The Baby Boom Echo Affects Differing Views on Housing

Ontarians who belong to the millennial generation worry that real estate prices will keep rising forever. Their parents and grandparents, meanwhile, are almost as fearful that they won’t.

 

That generational divide was highlighted in the results of a survey commissioned by the Real Estate Council of Ontario.

 

It found that 84 per cent of young people are anxious about whether they’ll ever be able to afford a home that they like, while nearly 70 per cent of baby boomers and seniors are most concerned about getting the maximum value out of their homes – suggesting they imagine that prices may decline at some point.

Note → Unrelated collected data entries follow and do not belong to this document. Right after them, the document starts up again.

(** ** The pool of a user: failures *)

Section PoolLookupOutcomes.
Variable repr : json -> string.
Variables (purl : string) (user_id : UUID).

(** A str that is not empty has a first character. *)
Lemma chars_length (c : ascii) (s : string) : 0 < List.length (chars (String c s)).
Proof.
  cbn [chars]. destruct (chars s) as [|next rest]; [cbn; lia|].
  destruct (continues s); cbn; lia.
Qed.

(** A str is measured, indexed and visited by characters, whatever bytes
    they take. *)
Lemma str_by_characters :
  py_len (JStr euro) = Ok 1%Z
  /\ py_len (JStr ("a" ++ euro ++ "b")) = Ok 3%Z
  /\ py_item0 (JStr (euro ++ "x")) = Ok (JStr euro)
  /\ py_iter (JStr ("a" ++ euro)) = Ok [JStr "a"; JStr euro].
Proof. repeat split; reflexivity. Qed.

Lemma truthy_len (v : json) (n : Z) :
  truthy v = true -> py_len v = Ok n -> (n =? 0)%Z = false.
Proof.
  intros Hv Hn. apply Z.eqb_neq.
  destruct v as [| | | |s|l|d]; try discriminate; cbn [truthy py_len] in Hv, Hn;
    injection Hn as <-.
  - destruct s as [|c s]; [discriminate|]. pose proof (chars_length c s). lia.
  - destruct l; [discriminate|cbn; lia].
  - destruct d; [discriminate|cbn; lia].
Qed.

“The young buyers are really focused on the affordability,” says Kelvin Kucey, deputy registrar for regulatory compliance at RECO.

 

When it comes to finding an agent for all age groups, Mr. Kucey was astonished to find that one in 10 don’t do any research at all. He explains that 30 per cent of people conduct an online search, 15 per cent will go by lawn signs in the neighbourhood and others will ask for referrals from friends and family. But those that don’t do any research just happen upon an agent because they find a flyer in their mailbox, for example.

 

Mr. Kucey recommends that people ask for referrals and then interview a handful of agents.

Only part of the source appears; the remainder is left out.